Diabetic ketoacidosis (DKA) is a severe complication characteristic of type I diabetes. Around 16% of patients die during a coma when this complication arises. Insufficient insulin concentration or the disappearance of its biological effect, along with an increase in counter-insulin hormone concentrations, are the most common causes. Risk factors include inadequate insulin dose, stress, surgical procedures, injuries, alcohol abuse, pregnancy, and concomitant diseases.

Mechanism of Activation

The process of diabetic ketoacidosis activates due to gluconeogenesis, triggered by a lack of insulin and an excess of glucagon. Glucagon activates protein kinase, phosphorylating fructose 2,6-bisphosphatase, which reduces the concentration of fructose 2,6-diphosphate and inhibits glycolysis. Conversely, gluconeogenesis activates, leading to an increase in blood glucose concentration.

Pathophysiology

• Impaired Glucose Transport: During hypoinsulinism, glucose transport into cells disrupts.
• Increased Hyperglycemia: Active gluconeogenesis and inhibition of glucose utilization in cells significantly intensify hyperglycemia.
• Intensified Ketogenesis: Ketogenesis intensifies greatly due to:
  1. Activation of lipolysis in adipose tissue and the release of fatty acids into the blood and liver.
  2. Activation of hepatocyte carnitine acyltransferase I, influenced by glucagon, which intensifies ketogenesis.
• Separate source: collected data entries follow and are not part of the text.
Lemma compiled_port_is_dialled_witness :
  exists p ps, CR_PeerMap ex_result !! "a"%string = Some ps /\ p ∈ ps /\
    Peer_Endpoint p = formatEndpoint "b.example" 51820.
Proof.
  destruct (compiled_port_is_dialled Background ex_compile_topo ex_keys None "" ex_result 0
    (set_CompiledPort 51820 (ex_edge "e1" "a" "b" "b.example" ""
       (mkPins 51820 51820 "10.10.0.1" "10.10.0.2" "fe80::1" "fe80::2")))
    (infer_caps (ex_node "a" "router" "d" "10.11.0.1" (ex_caps true true)))
    (infer_caps (ex_node "b" "router" "d" "10.11.0.9" (ex_caps true true))) ex_compiles)
    as (p & ps & Hp & Hin & _ & He & _).
  - vm_compute. reflexivity.
  - vm_compute. reflexivity.
  - vm_compute. reflexivity.
  - reflexivity.
  - reflexivity.
  - vm_compute. left.
  - discriminate.
  - exists p, ps. split; [exact Hp|]. split; [exact Hin|exact He].
Defined.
An increase in liver carnitine concentration, under the influence of glucagon, also promotes this process.

Consequences of DKA

During diabetic ketoacidosis, pathways of acetyl-CoA utilization become ineffective or inhibited, except those that promote ketosis and cholesterol synthesis. Ketones, being organic acids, cause metabolic acidosis, which drives water and electrolyte loss, leading to extracellular dehydration. This, in turn, promotes cellular dehydration, hemoconcentration, and peripheral circulatory insufficiency leading to hypotension. The decreasing renal blood flow can lead to anuria and shock. Ion loss can cause arrhythmia, further exacerbating circulatory insufficiency.